"El mercader de Venecia" actualizó el pensamiento de Shakespeare

Manuel Maccarini dice que un texto clásico involucra todo el universo del hombre.

OPCION. En El mercader de Venecia Maccarini apostó por la diversidad. LA GACETA / ARCHIVO
OPCION. En "El mercader de Venecia" Maccarini apostó por la diversidad. LA GACETA / ARCHIVO
18 Octubre 2009
"Traduzco con mis pobres palabras un viejo proverbio: 'Pinta tu propia aldea y hablarás del  mundo'. Una verdad sin discusión. Un clásico condensa los pensamientos y las problemáticas esenciales que atraviesan nuestro efímero espacio humano. Sólo esto basta para la tentación de hacer un clásico", señala el dramaturgo Manuel Maccarini.
El director ha trabajado sobre textos de Goldoni, Shakespeare, Moliere y Calderón de la Barca, entre otros. "Lo hice a partir de un diagnóstico: ¿a qué público refiero? y ¿qué debo traducirles? En cada caso procedí de manera diferente. De cada texto extraje o profundicé un aspecto que consideré adecuado a cada repertorio. Un clásico involucra todo el universo humano: pasiones e ideas que abarcan diversas psicologías y posicionamientos, pero en cada tratamiento puse el acento en aquello que hace a mi mandato ético y estético. Una cuestión subjetiva, por supuesto. Pero de eso trata el arte en general", reflexiona. En todos los casos Maccarini trató de sostener lo esencial de cada autor. Y en este aspecto consideró también 'la forma'. Es decir la época, el estilo y el pensamiento, pero entrecruzándolo conceptualmente con el momento actual, el nuestro, el propio del espectador. "Esto me permite establecer correspondencias para desenmascarar una conducta moral y social en la que aún nos mostramos atrapados, empequeñecidos", describe el director de "El mercader de Venecia".

Juego lúdico
Luego contó que con "El servidor de dos patrones", que adaptó para la Comedia Municipal de Catamarca, consideró que, tratándose del  primer trabajo oficial después de un largo silencio, debía recuperarse al público y, a la vez, entrenar al elenco en el rigor del empleo de los recursos actorales. "Entonces lo espectacular y lo lúdico de la Commedia'dell Arte debía estar en primer plano. El texto padeció una buena peinada y reacomodé su estructura", asegura.

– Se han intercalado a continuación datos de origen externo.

(** * Further properties of the code *)

(** ** History navigation *)

Lemma index_valid {A : Type} (l : list A) (i : Z) :
  0 <= i <= Z.of_nat (length l) - 1 -> exists a, index l i = Some a.
Proof.
  intros Hi. unfold index.
  destruct (Z.ltb_spec i 0) as [Hneg | _]; [lia |].
  destruct (lookup_lt_is_Some_2 l (Z.to_nat i)) as [a Ha]; [lia |].
  exists a. exact Ha.
Qed.

Lemma index_last_app {A : Type} (l : list A) (a : A) :
  index (l ++ [a]) (Z.of_nat (length (l ++ [a])) - 1) = Some a.
Proof.
  unfold index. rewrite length_app. simpl.
  destruct (Z.ltb_spec (Z.of_nat (length l + 1) - 1) 0) as [Hneg | _]; [lia |].
  replace (Z.to_nat (Z.of_nat (length l + 1) - 1)) with (length l + 0)%nat by lia.
  rewrite lookup_app_r by lia.
  replace (length l + 0 - length l)%nat with 0%nat by lia. reflexivity.
Qed.

(** Whatever the state before, also before any upload or with a position
    out of range, an append makes the new artifact the current image at the
    last index, with nothing left to redo and a sequence no longer than the
    old one plus one. *)
Theorem append_makes_artifact_current (f : File) (st : AppState) :
  currentImage (addImageToHistory f st) = Some f
  /\ canRedo (addImageToHistory f st) = false
  /\ historyIndex (addImageToHistory f st)
     = Z.of_nat (length (history (addImageToHistory f st))) - 1
  /\ (1 <= length (history (addImageToHistory f st))
      <= length (history st) + 1)%nat.
Proof.
  split; [| split; [| split]].
  - unfold currentImage. rewrite historyIndex_addImageToHistory.
    rewrite history_addImageToHistory. apply index_last_app.
  - unfold canRedo. rewrite historyIndex_addImageToHistory.
    apply Z.ltb_irrefl.
  - apply historyIndex_addImageToHistory.
  - rewrite history_addImageToHistory, length_app. simpl.
    pose proof (slice0_length (history st) (historyIndex st + 1)). lia.
Qed.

Posteriormente, relata que cuando abordó "La comedia de las equivocaciones", estaba dirigida al público adolescente, por lo que bajó el tenor erótico y profundizó el juego del equívoco. 
Maccarini afirmó que con "El mercader de Venecia" se propuso una suerte de actualización en su pensamiento. "Rompí la polaridad que la caracteriza. Y el juego binario quedó sustituido por la diversidad. Ahora estaba humanizado, lejos de ser un representante víctima en general", describió.

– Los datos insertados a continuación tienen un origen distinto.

(** * MCP-freeCAD: the design-intent pipeline

    A shallow embedding of the Model Context Protocol core of the
    repository (intent parser, design generator, safety validator,
    execution engine, feedback collector and the integration module), and
    the properties its specification states about it.

    Conventions of the embedding.
    - A JavaScript string is a [string]; the model covers ASCII text, so
      [toLowerCase] acts on the letters 'A'..'Z' and leaves every other
      character alone.
    - A JavaScript number is an IEEE 754 binary64 value; its text is the
      shortest decimal that reads back as the same value, laid out as
      [Number.prototype.toString] does.
    - An object used as a parameter bag is a [gmap string JsValue]; a
      missing key reads as [undefined].
    - [async] functions are run to completion; the observable effects
      (console output, timers) are collected in a trace, and a thrown
      value is an explicit outcome. *)

From Stdlib Require Import Ascii String List ZArith Bool Lia DecimalString DecimalN.
From Stdlib Require Import Floats.SpecFloat.
From stdpp Require Import base option gmap strings.

(** ** JavaScript strings *)

Module Js.

Definition isUpper (c : ascii) : bool :=
  (65 <=? nat_of_ascii c)%nat && (nat_of_ascii c <=? 90)%nat.

Definition isDigit (c : ascii) : bool :=
  (48 <=? nat_of_ascii c)%nat && (nat_of_ascii c <=? 57)%nat.

Definition isLower (c : ascii) : bool :=
  (97 <=? nat_of_ascii c)%nat && (nat_of_ascii c <=? 122)%nat.

(** [\s] restricted to ASCII: tab, line feed, vertical tab, form feed,
    carriage return and space. *)
Definition isSpace (c : ascii) : bool :=
  ((9 <=? nat_of_ascii c)%nat && (nat_of_ascii c <=? 13)%nat)
  || (nat_of_ascii c =? 32)%nat.

(** A character of ASCII text: on such text a character of the model
    is a code unit of the JavaScript string. *)
Definition isAscii (c : ascii) : bool := (nat_of_ascii c <? 128)%nat.

(** [[a-zA-Z0-9]] *)
Definition isAlnum (c : ascii) : bool := isLower c || isUpper c || isDigit c.

Definition lowerChar (c : ascii) : ascii :=
  if isUpper c then ascii_of_nat (nat_of_ascii c + 32) else c.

"Al trabajar 'Juan Moreira', en cambio, sentí que ya no servía seguir insistiendo con el paradigma histórico-social, sino que debía transitar como un mito. Mostrar de qué manera un hecho histórico se modifica, transformado a través de los tiempos; desde la literatura original del folletín, pasando por el circo, el teatro, la televisión, el cine, bajo sus diversas estéticas, hasta llegar a una cierta forma del teatro antropológico", ejemplificó.